When you think of supplements that show your brain some love, good ol’ omega-3s—known for the pivotal role they play in brain function—immediately come to mind. And it’s true; omega-3s really do a brain good. But they’re not the only nutrient that benefits your body’s HQ.
In fact, from choline to CoQ10, many other nutrients show a promising ability to boost brain health. Whatever your goals may be, the following supplements can help keep your noggin firing at full force.
1. Magnesium L-Threonate
Magnesium l-threonate, a specific form of the do-it-all mineral magnesium, has been shown to offer cognitive benefits in a number of scientific studies, like this National Institute on Aging clinical trial.

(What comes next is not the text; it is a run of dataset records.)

(* ===== verification/UPrintf.v ===== *)
(** Formatted output of user programs, user/printf.c.

    Every character is its own write(); the arguments are as in KPrintf.v. *)
From stdpp Require Import base list strings.
From Stdlib Require Import ZArith Lia ZifyBool Ascii.
From S2P Require Import Prelude Memory KPrintf User.

Local Open Scope Z_scope.

(** [static char digits[]] *)
Definition digits : list Z := lit "0123456789ABCDEF".

Definition putc (fd c : Z) : U unit := _ ← sys (SWrite fd [u8 c]); mret tt.

(** The characters that printint and printptr put. *)
Definition printint (xx base : Z) (sgn : bool) : option (list Z) :=
  let neg := sgn && (xx <? 0) in
  let x := if neg then u64 (- xx) else u64 xx in
  let buf := int_digits 64 digits base x ++ (if neg then [ch "-"] else []) in
  if 20 <? Z.of_nat (length buf) then None else Some (rev buf).

Definition printptr (x : Z) : list Z := ch "0" :: ch "x" :: ptr_digits 16 digits x.

(** The conversion [c0] after a [%]: its characters, the arguments left and the
    advance of [i]. *)
Definition convert (c0 c1 c2 : Z) (ap : list varg) : option (list Z * list varg * nat) :=
  match int_conv c0 c1 c2 with
  | Some (va, base, sgn, skip) =>
      '(x, ap') ← va ap; out ← printint (i64 x) base sgn; Some (out, ap', skip)
  | None =>
      if c0 =? ch "p" then '(x, ap') ← va_uint64 ap; Some (printptr x, ap', 0%nat)
      else if c0 =? ch "c" then '(x, ap') ← va_uint32 ap; Some ([u8 x], ap', 0%nat)
      else if c0 =? ch "s" then
        '(s, ap') ← va_str ap;
        Some (match s with None => lit "(null)" | Some s => cstr s end, ap', 0%nat)
      else if c0 =? ch "%" then Some ([ch "%"], ap, 0%nat)
      else Some ([ch "%"; c0], ap, 0%nat)
  end.

(** The loop with [state], true after a [%]. *)
Fixpoint vformat (fuel : nat) (fmt : list Z) (ap : list varg) (state : bool) : option (list Z) :=
  match fuel with
  | O => Some []
  | S fuel' =>
      let c0 := chr fmt in
      if c0 =? 0 then Some []
      else if negb state then
        if c0 =? ch "%" then vformat fuel' (tl fmt) ap true
        else out ← vformat fuel' (tl fmt) ap false; Some (c0 :: out)
      else
        let c1 := chr (tl fmt) in
        let c2 := if c1 =? 0 then 0 else chr (drop 2 fmt) in
        '(s, ap', skip) ← convert c0 c1 c2 ap;
        out ← vformat fuel' (drop (1 + skip) fmt) ap' false; Some (s ++ out)
  end.

Definition vprintf (fd : Z) (fmt : list Z) (ap : list varg) : U unit :=
  out ← from_option_U (vformat (length fmt) fmt ap false);
  ufor_ out (putc fd).

Definition fprintf (fd : Z) (fmt : string) (ap : list varg) : U unit := vprintf fd (lit fmt) ap.
Definition printf (fmt : string) (ap : list varg) : U unit := vprintf 1 (lit fmt) ap.

(** "%x" shows the upper case digits of this file. *)
Example printf_hex :
  run tty_serve (printf "%d 0x%x%" [VInt (-5); VInt 48879]) (mktty [] [] []) =
  Done tt (mktty [] [] (lit "-5 0xBEEF")).
Proof. vm_compute; reflexivity. Qed.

This form of magnesium, which was discovered by MIT researchers, can only be found in supplements, says New York City-based dietitian Amy Gorin, M.S., R.D.N., who recommends it to many of her clients. “Research suggests that magnesium l-threonate may help improve brain plasticity,” she says. “This can have positive effects on memory, learning, and cognition.”
Preliminary research also suggests that magnesium l-threonate may help with mood issues.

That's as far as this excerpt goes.